(** * get_dazai_writings.py: a shallow embedding and its verification

    The script downloads a fixed list of Aozora Bunko archives, cleans the
    text of each one with [clean_aozora_text] and writes the cleaned works
    to one corpus file.

    A Python [str] is a sequence of Unicode code points: it is modelled as
    a [list N].  Exceptions are modelled by the [result] type, console
    output and the written file by an explicit trace of events. *)

From Stdlib Require Import List NArith Arith Bool Lia String Ascii.
From Stdlib Require Import DecimalString.
Import ListNotations.

Set Implicit Arguments.

(** ** Python strings *)

Module PyStr.

Definition char := N.
Definition str := list char.

Definition str_eq_dec : forall a b : str, {a = b} + {a <> b} :=
  list_eq_dec N.eq_dec.

(** An ASCII literal of the source, as code points. *)
Definition lit (s : string) : str :=
  map N_of_ascii (list_ascii_of_string s).

Definition LF : char := 10%N.
Definition SPACE : char := 32%N.

(** [prefix.startswith] *)
Fixpoint startswith (prefix s : str) : bool :=
  match prefix, s with
  | [], _ => true
  | _ :: _, [] => false
  | p :: prefix', c :: s' => N.eqb p c && startswith prefix' s'
  end.

(** [s.endswith(suffix)] *)
Definition endswith (suffix s : str) : bool :=
  startswith (rev suffix) (rev s).

(** [pat in s] *)
Fixpoint contains (pat s : str) : bool :=
  startswith pat s ||
  match s with
  | [] => false
  | _ :: s' => contains pat s'
  end.

(** [s.split(sep)] for a separator of one character. *)
Fixpoint split (sep : char) (s : str) : list str :=
  match s with
  | [] => [[]]
  | c :: s' =>
      if N.eqb c sep then [] :: split sep s'
      else match split sep s' with
           | l :: ls => (c :: l) :: ls
           | [] => [[c]]
           end
  end.

(** [sep.join(ls)] *)
Fixpoint join (sep : str) (ls : list str) : str :=
  match ls with
  | [] => []
  | l :: ls' =>
      match ls' with
      | [] => l
      | _ :: _ => l ++ sep ++ join sep ls'
      end
  end.

(** [s.replace(a, b)] for single characters. *)
Definition replace (a b : char) (s : str) : str :=
  map (fun c => if N.eqb c a then b else c) s.

(** [c.isspace()]: the white space of Unicode as CPython tabulates it. *)
Definition isspace (c : char) : bool :=
  ((9 <=? c) && (c <=? 13) || (28 <=? c) && (c <=? 32)
   || (c =? 0x85) || (c =? 0xA0) || (c =? 0x1680)
   || (0x2000 <=? c) && (c <=? 0x200A)
   || (c =? 0x2028) || (c =? 0x2029) || (c =? 0x202F)
   || (c =? 0x205F) || (c =? 0x3000))%N.

(** [s.lstrip()] *)
Fixpoint lstrip (s : str) : str :=
  match s with
  | [] => []
  | c :: s' => if isspace c then lstrip s' else s
  end.

(** [s.rstrip()] *)
Fixpoint rstrip (s : str) : str :=
  match s with
  | [] => []
  | c :: s' =>
      match rstrip s' with
      | [] => if isspace c then [] else [c]
      | r => c :: r
      end
  end.

(** [s.strip()] *)
Definition strip (s : str) : str := rstrip (lstrip s).

(** Truth value of a string: non-empty. *)
Definition truthy (s : str) : bool :=
  match s with [] => false | _ :: _ => true end.

(** [ls[a:b]] for indices that are not negative. *)
Definition slice {A : Type} (a b : nat) (ls : list A) : list A :=
  skipn a (firstn b ls).

(** [str(n)] for a number that is not negative. *)
Definition str_of_nat (n : nat) : str :=
  lit (NilEmpty.string_of_uint (Nat.to_uint n)).

End PyStr.

Import PyStr.

(** ** Exceptions *)

Inductive exn : Type :=
| UnboundLocalError
| RequestException (msg : str)
| HTTPError (msg : str)
| BadZipFile (msg : str)
| ZipReadError (msg : str)
| UnicodeDecodeError (msg : str).

Inductive result (A : Type) : Type :=
| Ok (a : A)
| Raise (e : exn).

Arguments Ok {A} a.
Arguments Raise {A} e.

(** ** The characters and strings of the cleaner *)

Definition RUBY_OPEN : char := 0x300A%N.     (* left double angle bracket *)
Definition RUBY_CLOSE : char := 0x300B%N.    (* right double angle bracket *)
Definition NOTE_OPEN : char := 0xFF3B%N.     (* fullwidth left square bracket *)
Definition NOTE_SHARP : char := 0xFF03%N.    (* fullwidth number sign *)
Definition NOTE_CLOSE : char := 0xFF3D%N.    (* fullwidth right square bracket *)
Definition RUBY_BAR : char := 0xFF5C%N.      (* fullwidth vertical line *)

(** The two prefixes of the colophon, [teihon:] and [teihon no oyahon:]
    with a fullwidth colon. *)
Definition COLOPHON : str := [0x5E95; 0x672C; 0xFF1A]%N.
Definition COLOPHON_PARENT : str :=
  [0x5E95; 0x672C; 0x306E; 0x89AA; 0x672C; 0xFF1A]%N.

(** The rule of hyphens that delimits the header, as the source writes it. *)
Definition SEPARATOR : str :=
  lit "-------------------------------------------------------".

(** ** Regular expressions of the cleaner

    Both patterns of the source have the shape [OPEN [^CLOSE]+ CLOSE]: a
    literal prefix, one or more characters other than the closing one,
    then the closing character. *)

(** The longest run of characters other than [cls] at the head of [s],
    and what follows it. *)
Fixpoint span_run (cls : char) (s : str) : str * str :=
  match s with
  | [] => ([], [])
  | c :: s' =>
      if N.eqb c cls then ([], s)
      else let (run, rest) := span_run cls s' in (c :: run, rest)
  end.

(** After the literal prefix: the greedy class takes the longest run; a
    shorter one is followed by a character of the run, which is not the
    closing one, so backtracking never finds another match. *)
Definition match_body (cls : char) (s : str) : option str :=
  match span_run cls s with
  | (_ :: _, c :: rest) => if N.eqb c cls then Some rest else None
  | _ => None
  end.

Fixpoint strip_prefix (prefix s : str) : option str :=
  match prefix, s with
  | [], _ => Some s
  | _ :: _, [] => None
  | p :: prefix', c :: s' =>
      if N.eqb p c then strip_prefix prefix' s' else None
  end.

(** A match of the pattern at the head of [s]: what is left after it. *)
Definition match_span (opn : str) (cls : char) (s : str) : option str :=
  match strip_prefix opn s with
  | Some body => match_body cls body
  | None => None
  end.

(** [re.sub(pattern, "", s)]: leftmost matches, none overlapping. *)
Fixpoint sub_span_fuel (fuel : nat) (opn : str) (cls : char) (s : str) : str :=
  match fuel with
  | O => s
  | S fuel' =>
      match s with
      | [] => []
      | c :: s' =>
          match match_span opn cls s with
          | Some rest => sub_span_fuel fuel' opn cls rest
          | None => c :: sub_span_fuel fuel' opn cls s'
          end
      end
  end.

Definition sub_span (opn : str) (cls : char) (s : str) : str :=
  sub_span_fuel (List.length s) opn cls s.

Task details.
Among the records, find the lines that contain "endswith" and copy each of them.

Response area.
(** [s.endswith(suffix)] *)
Definition endswith (suffix s : str) : bool :=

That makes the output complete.